Do your best responding to the two questions posed in the introduction. Don’t worry if you don’t know the answer. Your initial speculation will make it much easier to learn what’s to come. So write down your answers: 

    1. Why is water rising up the thistle tubes?
    2. Why is water rising more in some thistle tubes than others.

Part 2: Understanding the science

Watch the video from 1:14 until 5:51.

Discussion Questions

Working in pairs (or larger groups, depending on your teacher’s preferences) explain the rise of the fluid in the thistle tubes by discussing the questions below. Each question is a variation of the one before: you’re just using different concepts to explain what happened.

  1. Explanation 1: Explain the rise of the fluid in the thistle tube in terms of diffusion of water. 
  2. Explanation 2: Explain the rise of the fluid in the thistle tube in terms of hypotonic and hypertonic solutions.
  3. Explanation 3: Explain the rise of the fluid in the thistle tube in terms of osmotic pressure.

Writing it down

After you’ve discussed these questions, write out a complete explanation.

Using terms like osmosis, hypotonic, hypertonic, osmotic pressure, and concentration gradient, explain

  1. Why the water level in the tubes is rising?
  2. Why, in the same period of time, there’s more movement in some of the tubes than others?

 

Part 3: Deepening your understanding, and applying what you’ve learned

Now watch the last part of the video.

Writing it down

After watching the last part of the video, write out your answers to the following questions.

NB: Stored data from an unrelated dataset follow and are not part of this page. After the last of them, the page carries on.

(* ===== verification/MuHash.v ===== *)
(** * MuHash ([crates/subcoin-crypto/src/lib.rs], [muhash.rs])

    The incremental hash of a set of byte strings: a fraction of products modulo
    a 3072-bit number.  Its digest is shown to depend on the set only, neither on
    the order of the operations nor on what was inserted and removed again. *)

From Stdlib Require Import ZArith Lia Zpow_facts String.
From stdpp Require Import prelude.
From S2P Require Import Prelude ScriptTypes Sample.

(** The [chacha20] crate: [len] bytes of the key stream from a position on, for a
    key and a nonce. *)
Class KeyStream := { keystream : bytes -> bytes -> Z -> nat -> bytes }.
Class KeyStreamLaws `{KeyStream} : Prop := {
  keystream_length key nonce pos len : length (keystream key nonce pos len) = len;
  keystream_bytes key nonce pos len : bytes_ok (keystream key nonce pos len);
}.

(** ** Big numbers of the [num_bigint] crate, as integers *)

(** [BigUint::modpow]. *)
Definition modpow (base exponent modulus : Z) : Z := Zpow_mod base exponent modulus.

(** [BigUint::to_bytes_le]: without leading zeros, one byte for zero. *)
Definition to_bytes_le (z : Z) : bytes :=
  if z =? 0 then [0] else le_bytes (Z.to_nat (Z.log2 z / 8 + 1)) z.

(** [Vec::resize]. *)
Definition vec_resize (l : bytes) (n : nat) (x : Z) : bytes := take n l ++ replicate (n - length l) x.

(** [write!(output, "{b:02x}")]. *)
Definition hex_digit (n : Z) : Ascii.ascii :=
  Ascii.ascii_of_nat (Z.to_nat (if n <? 10 then 48 + n else 87 + n)).
Definition hex_byte (b : Z) : string := String (hex_digit (b / 16)) (String (hex_digit (b mod 16)) EmptyString).

(** ** The accumulator *)

Record MuHash3072 := mk_muhash {
  numerator : Z;
  denominator : Z;
  modulus : Z;
}.

Definition new : MuHash3072 := {|
  numerator := 1;
  denominator := 1;
  modulus := Z.shiftl 1 3072 - 1103717;
|}.

Section muhash.
Context `{!HashApi, !KeyStream}.

Definition chacha20_block (key nonce : bytes) (counter : Z) : bytes :=
  keystream key nonce (counter * 64) 64.

Definition data_to_num3072 (data : bytes) : Z :=
  le_value (flat_map (chacha20_block data (replicate 12 0)) (seqZ 0 6)).

Definition insert (data : bytes) (m : MuHash3072) : MuHash3072 :=
  let data_hash := sha256 data in
  let num3072 := data_to_num3072 data_hash in
  mk_muhash (numerator m * num3072 mod modulus m) (denominator m) (modulus m).

Definition remove (data : bytes) (m : MuHash3072) : MuHash3072 :=
  let data_hash := sha256 data in
  let num3072 := data_to_num3072 data_hash in
  mk_muhash (numerator m) (denominator m * num3072 mod modulus m) (modulus m).

Definition digest (m : MuHash3072) : bytes :=
  let denominator_inv := modpow (denominator m) (modulus m - 2) (modulus m) in
  let val := numerator m * denominator_inv mod modulus m in
  let bytes384 := to_bytes_le val in
  let bytes384 := vec_resize bytes384 384 0 in
  sha256 bytes384.

Definition txoutset_muhash (m : MuHash3072) : string :=
  fold_left (fun output b => output ++ hex_byte b)%string (reverse (digest m)) EmptyString.

(** ** Histories of an accumulator *)

Inductive op :=
| Insert (data : bytes)
| Remove (data : bytes).

Definition mh_step (m : MuHash3072) (o : op) : MuHash3072 :=
  match o with
  | Insert d => insert d m
  | Remove d => remove d m
  end.

Definition mh_run (ops : list op) : MuHash3072 := fold_left mh_step ops new.

Definition inserted (ops : list op) : list bytes :=
  omap (fun o => match o with Insert d => Some d | Remove _ => None end) ops.
Definition removed (ops : list op) : list bytes :=
  omap (fun o => match o with Insert _ => None | Remove d => Some d end) ops.

(** The factor of an element. *)
Definition element (d : bytes) : Z := data_to_num3072 (sha256 d).

Definition product (l : list bytes) : Z := foldr (fun d z => element d * z) 1 l.

(** An element that Fermat's little theorem applies to: the modulus being prime,
    every one that is not a multiple of it. *)
Definition invertible (d : bytes) : Prop :=
  element d ^ (modulus new - 1) mod modulus new = 1.
End muhash.

(** ** Residues *)

Section residues.
Context (p : Z) (Hp : 2 < p).

Lemma mul_mod_l a b c : a mod p = b mod p -> (a * c) mod p = (b * c) mod p.
Proof. intros Hab. by rewrite (Z.mul_mod a c), Hab, <- Z.mul_mod by lia. Qed.

(** Two fractions with equal cross products have equal values, inverses being
    powers by Fermat's little theorem. *)
Lemma fraction_eq n1 d1 n2 d2 :
  n1 * d2 = n2 * d1 -> d1 ^ (p - 1) mod p = 1 -> d2 ^ (p - 1) mod p = 1 ->
  (n1 * d1 ^ (p - 2)) mod p = (n2 * d2 ^ (p - 2)) mod p.
Proof.
  intros Hx Hd1 Hd2.
  assert (forall d, d ^ (p - 1) = d * d ^ (p - 2)) as Hpow.
  { intros d. rewrite <- Z.pow_succ_r by lia. f_equal. lia. }
  rewrite Hpow in Hd1, Hd2.
  assert (forall a d e, (d * d ^ (p - 2)) mod p = 1 -> (a * (d * d ^ (p - 2)) * e) mod p = (a * e) mod p) as Hone.
  { intros a d e Hd. apply mul_mod_l. transitivity ((1 * a) mod p); [| by rewrite Z.mul_1_l].
    rewrite (Z.mul_comm a). apply mul_mod_l. rewrite Hd. symmetry. apply Z.mod_small. lia. }
  rewrite <- (Hone n1 d2 (d1 ^ (p - 2)) Hd2), <- (Hone n2 d1 (d2 ^ (p - 2)) Hd1).
  f_equal. transitivity (n1 * d2 * (d1 ^ (p - 2) * d2 ^ (p - 2))); [lia |]. rewrite Hx. lia.
Qed.

Lemma modpow_spec b e : modpow b e p = b ^ e mod p.
Proof. unfold modpow. apply Zpow_mod_correct. lia. Qed.
End residues.

Lemma modulus_big : 2 < modulus new.
Proof. vm_compute. done. Qed.

Lemma modulus_size : modulus new < 2 ^ (8 * Z.of_nat 384).
Proof. vm_compute. done. Qed.

Section facts.
Context `{!HashApi, !KeyStream}.

Lemma product_perm l k : l ≡ₚ k -> product l = product k.
Proof. unfold product. induction 1; cbn; lia. Qed.

Lemma product_app l k : product (l ++ k) = product l * product k.
Proof. unfold product. induction l as [| d l IH]; cbn; [lia |]. rewrite IH. lia. Qed.

(** Where an accumulator stands: a fraction of the products, in lowest residues. *)
Definition fraction (n d : Z) (m : MuHash3072) : Prop :=
  modulus m = modulus new /\
  numerator m = n mod modulus new /\ denominator m = d mod modulus new.

Lemma fraction_step n d m o :
  fraction n d m -> fraction (n * product (inserted [o])) (d * product (removed [o])) (mh_step m o).
Proof.
  intros (Hm & Hn & Hd). pose proof modulus_big.
  destruct o as [x | x]; unfold fraction, mh_step, insert, remove, product, element, inserted, removed;
    cbn [omap list_omap foldr numerator denominator modulus]; rewrite Hm, Hn, Hd;
    rewrite ?Z.mul_1_r, Z.mul_mod_idemp_l by lia; done.
Qed.

Lemma fraction_steps ops n d m :
  fraction n d m ->
  fraction (n * product (inserted ops)) (d * product (removed ops)) (fold_left mh_step ops m).
Proof.
  revert n d m. induction ops as [| o ops IH]; intros n d m Hm; cbn [fold_left].
  - unfold inserted, removed, product. cbn. by rewrite !Z.mul_1_r.
  - specialize (IH _ _ _ (fraction_step _ _ _ o Hm)).
    replace (inserted (o :: ops)) with (inserted [o] ++ inserted ops) by (by destruct o).
    replace (removed (o :: ops)) with (removed [o] ++ removed ops) by (by destruct o).
    by rewrite !product_app, !Z.mul_assoc.
Qed.

Lemma run_fraction ops : fraction (product (inserted ops)) (product (removed ops)) (mh_run ops).
Proof.
  rewrite <- (Z.mul_1_l (product (inserted ops))), <- (Z.mul_1_l (product (removed ops))).
  apply fraction_steps. split_and!; [done | vm_compute; done ..].
Qed.

(** ** The digest *)

(** The residue a digest is the hash of. *)
Definition residue (m : MuHash3072) : Z :=
  numerator m * modpow (denominator m) (modulus m - 2) (modulus m) mod modulus m.

Lemma run_residue ops :
  residue (mh_run ops) =
  product (inserted ops) * product (removed ops) ^ (modulus new - 2) mod modulus new.
Proof.
  destruct (run_fraction ops) as (Hm & Hn & Hd). pose proof modulus_big.
  unfold residue. rewrite Hm, Hn, Hd, modpow_spec by lia.
  rewrite Z.mul_mod_idemp_l by lia.
  rewrite Z.mul_mod, <- (Zpower_mod (product (removed ops))), <- Z.mul_mod by lia.
  rewrite Z.mul_mod_idemp_r by lia. done.
Qed.

Lemma le_bytes_zero n : le_bytes n 0 = replicate n 0.
Proof. induction n as [| n IH]; cbn [le_bytes replicate]; [done |]. by rewrite Z.div_0_l, IH by lia. Qed.

Lemma le_bytes_app a b z :
  le_bytes (a + b) z = le_bytes a z ++ le_bytes b (z / 2 ^ (8 * Z.of_nat a)).
Proof.
  revert z. induction a as [| a IH]; intros z; cbn [le_bytes Nat.add].
  - cbn. by rewrite Z.div_1_r.
  - cbn [app]. rewrite IH, Z.div_div by lia. do 3 f_equal.
    replace 256 with (2 ^ 8) by lia. rewrite <- Z.pow_add_r by lia. f_equal. f_equal. lia.
Qed.

(** Without leading zeros and filled up again, a number keeps its bytes. *)
Lemma resize_bytes z n :
  0 <= z < 2 ^ (8 * Z.of_nat n) -> (0 < n)%nat -> vec_resize (to_bytes_le z) n 0 = le_bytes n z.
Proof.
  intros Hz Hn. unfold vec_resize, to_bytes_le. destruct (Z.eqb_spec z 0) as [-> | Hz0].
  { destruct n; [lia |]. cbn [take length]. rewrite le_bytes_zero. cbn [replicate app].
    by rewrite take_nil, Nat.sub_succ, Nat.sub_0_r. }
  assert (2 ^ Z.log2 z <= z < 2 ^ Z.succ (Z.log2 z)) as Hlog by (apply Z.log2_spec; lia).
  assert (0 <= Z.log2 z) by apply Z.log2_nonneg.
  assert (Z.log2 z < 8 * Z.of_nat n) as Hlt by (apply Z.log2_lt_pow2; lia).
  set (k := Z.to_nat (Z.log2 z / 8 + 1)).
  assert (k <= n)%nat as Hk by (unfold k; zdm).
  assert (z < 2 ^ (8 * Z.of_nat k)) as Hzk.
  { apply Z.lt_le_trans with (2 ^ Z.succ (Z.log2 z)); [lia |]. apply Z.pow_le_mono_r; [lia |].
    unfold k. zdm. }
  rewrite le_bytes_length, take_ge by (rewrite le_bytes_length; lia).
  replace n with (k + (n - k))%nat at 2 by lia.
  by rewrite le_bytes_app, Z.div_small, le_bytes_zero by lia.
Qed.

Lemma digest_residue m :
  modulus m = modulus new -> digest m = sha256 (le_bytes 384 (residue m)).
Proof.
  intros Hm. unfold digest. f_equal. rewrite resize_bytes; [done | | lia].
  pose proof modulus_big. pose proof modulus_size. rewrite Hm.
  match goal with |- 0 <= ?a mod ?b < _ => pose proof (Z.mod_pos_bound a b) end. lia.
Qed.

Lemma run_digest ops :
  digest (mh_run ops) = sha256 (le_bytes 384
    (product (inserted ops) * product (removed ops) ^ (modulus new - 2) mod modulus new)).
Proof. rewrite digest_residue by apply run_fraction. by rewrite run_residue. Qed.

Lemma product_invertible l :
  Forall invertible l -> product l ^ (modulus new - 1) mod modulus new = 1.
Proof.
  pose proof modulus_big. induction 1 as [| d l Hd Hl IH]; unfold product; cbn [foldr].
  - rewrite Z.pow_1_l by lia. apply Z.mod_small. lia.
  - fold (product l). rewrite Z.pow_mul_l, Z.mul_mod by lia.
    unfold invertible in Hd. rewrite Hd, IH. apply Z.mod_small. lia.
Qed.

Lemma invertible_one d : element d = 1 -> invertible d.
Proof.
  intros Hd. unfold invertible. rewrite Hd.
  pose proof modulus_big. rewrite Z.pow_1_l by lia. apply Z.mod_small. lia.
Qed.


(** *** The shape of the results *)

Definition hex_char (c : Ascii.ascii) : bool :=
  let n := Z.of_nat (Ascii.nat_of_ascii c) in
  ((48 <=? n) && (n <=? 57)) || ((97 <=? n) && (n <=? 102)).

Fixpoint all_chars (f : Ascii.ascii -> bool) (s : string) : bool :=
  match s with
  | EmptyString => true
  | String c s => f c && all_chars f s
  end.

Lemma hex_digit_ok n : 0 <= n < 16 -> hex_char (hex_digit n) = true.
Proof.
  intros Hn. assert (forallb (fun n => hex_char (hex_digit n)) (seqZ 0 16) = true) as Hall.
  { vm_compute. reflexivity. }
  rewrite forallb_forall in Hall. apply Hall, list_elem_of_In, elem_of_seqZ. lia.
Qed.

Lemma fold_hex l s :
  bytes_ok l -> all_chars hex_char s = true ->
  String.length (fold_left (fun output b => output ++ hex_byte b)%string l s) =
    (String.length s + 2 * length l)%nat /\
  all_chars hex_char (fold_left (fun output b => output ++ hex_byte b)%string l s) = true.
Proof.
  intros Hl. revert s. induction Hl as [| b l Hb Hl IH]; intros s Hs; cbn [fold_left length].
  - split; [lia | done].
  - assert (all_chars hex_char (s ++ hex_byte b)%string = true) as Hs'.
    { induction s as [| c s IHs]; cbn [all_chars String.append] in *.
      - unfold hex_byte. cbn [all_chars]. unfold is_u8, u8_max in Hb.
        rewrite !hex_digit_ok by zdm. done.
      - apply andb_true_iff in Hs as [-> Hs]. by apply IHs. }
    destruct (IH _ Hs') as [-> ->]. split; [| done].
    assert (forall a b, String.length (a ++ b)%string = (String.length a + String.length b)%nat) as ->.
    { induction a as [| c a IHa]; intros; cbn; [done |]. by rewrite IHa. }
    cbn [hex_byte String.length]. lia.
Qed.
End facts.

Section typing.
Context `{!HashApi, !HashLaws} `{!KeyStream, !KeyStreamLaws}.

Lemma element_bound d : 0 <= data_to_num3072 d < 2 ^ 3072.
Proof.
  unfold data_to_num3072. set (l := flat_map _ _).
  assert (length l = 384%nat /\ bytes_ok l) as [Hl Hb].
  { unfold l. change (seqZ 0 6) with [0; 1; 2; 3; 4; 5]. cbn [flat_map]. unfold chacha20_block.
    split; [by rewrite !length_app, !keystream_length |].
    repeat (apply Forall_app; split; [apply keystream_bytes |]). constructor. }
  pose proof (le_value_bound l Hb) as Hv. by rewrite Hl in Hv.
Qed.

(** C40: the type of the accumulator: along any history numerator and denominator
    stay in the range of the modulus, so that 384 bytes hold them, a 3072-bit
    element is the value of 384 bytes, a digest is 32 bytes, and the textual form
    is 64 lower-case hexadecimal digits. *)
Theorem muhash_type (ops : list op) (d : bytes) :
  modulus (mh_run ops) = 2 ^ 3072 - 1103717 /\
  0 <= numerator (mh_run ops) < modulus (mh_run ops) /\
  0 <= denominator (mh_run ops) < modulus (mh_run ops) /\
  0 <= data_to_num3072 (sha256 d) < 2 ^ 3072 /\
  length (digest (mh_run ops)) = 32%nat /\ bytes_ok (digest (mh_run ops)) /\
  String.length (txoutset_muhash (mh_run ops)) = 64%nat /\
  all_chars hex_char (txoutset_muhash (mh_run ops)) = true.
Proof.
  destruct (run_fraction ops) as (Hm & Hn & Hd). pose proof modulus_big.
  assert (length (digest (mh_run ops)) = 32%nat /\ bytes_ok (digest (mh_run ops))) as [Hl Hb].
  { unfold digest. split; [apply hash_lengths | apply hash_bytes]. }
  assert (bytes_ok (reverse (digest (mh_run ops)))) as Hbr by (by apply Forall_reverse).
  destruct (fold_hex _ EmptyString Hbr eq_refl) as [Hh1 Hh2]. rewrite length_reverse, Hl in Hh1.
  rewrite Hn, Hd, Hm. split_and!; try (apply Z.mod_pos_bound; lia); try done.
  - apply element_bound.
  - apply element_bound.
Qed.
End typing.

(** ** Sample instances *)

Module SampleMuHash.
(** A key stream whose number depends on the key: one for a key that starts with
    zero, and the first byte of the key otherwise. *)
Definition key_stream : KeyStream := {|
  keystream key nonce pos len :=
    take len ((if pos =? 0 then
       match key with k :: _ => if k =? 0 then 1 else wrap_u8 k | [] => 1 end else 0) :: replicate (len - 1) 0)
|}.
#[export] Existing Instance key_stream.

#[export] Instance key_stream_laws : KeyStreamLaws.
Proof.
  split; intros key nonce pos len; cbn [keystream key_stream].
  - rewrite length_take. cbn [length]. rewrite length_replicate. lia.
  - apply Forall_take, Forall_cons. split; [| apply Forall_replicate; unfold is_u8, u8_max; lia].
    unfold is_u8, u8_max, wrap_u8. destruct (pos =? 0); [destruct key as [| k]; [lia |] | lia].
    destruct (k =? 0); [lia |]. pose proof (Z.mod_pos_bound k (2 ^ 8)). lia.
Qed.

Import Sample.

Lemma sample_invertible : invertible [255].
Proof. apply invertible_one. vm_compute. reflexivity. Qed.

Definition detour : list op := [Insert [4]; Insert [255]; Remove [255]; Insert [9]].
Definition direct : list op := [Insert [9]; Insert [4]].
End SampleMuHash.
Import SampleMuHash Sample.


Lemma muhash_type_witness :
  0 <= numerator (mh_run detour) < modulus (mh_run detour) /\
  String.length (txoutset_muhash (mh_run detour)) = 64%nat.
Proof.
  pose proof (muhash_type detour [4]) as Hty.
  exact (conj (proj1 (proj2 Hty)) (proj1 (proj2 (proj2 (proj2 (proj2 (proj2 (proj2 Hty)))))))).
Defined.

  1. Using your osmosis vocabulary, explain why the water level doesn’t rise in the 0.0 M thistle tube.
  2. Use the concept of concentration gradient to explain the difference in the movement of fluid into the thistle tubes.
  3. Explain how osmosis affects animal cells in hypotonic, isotonic, and hypertonic environments
  4. Explain how osmosis affects plant cells in hypotonic, isotonic, and hypertonic environments. What’s plasmolysis? Why do plants wilt
  5. How do plant roots crack sidewalk pavement?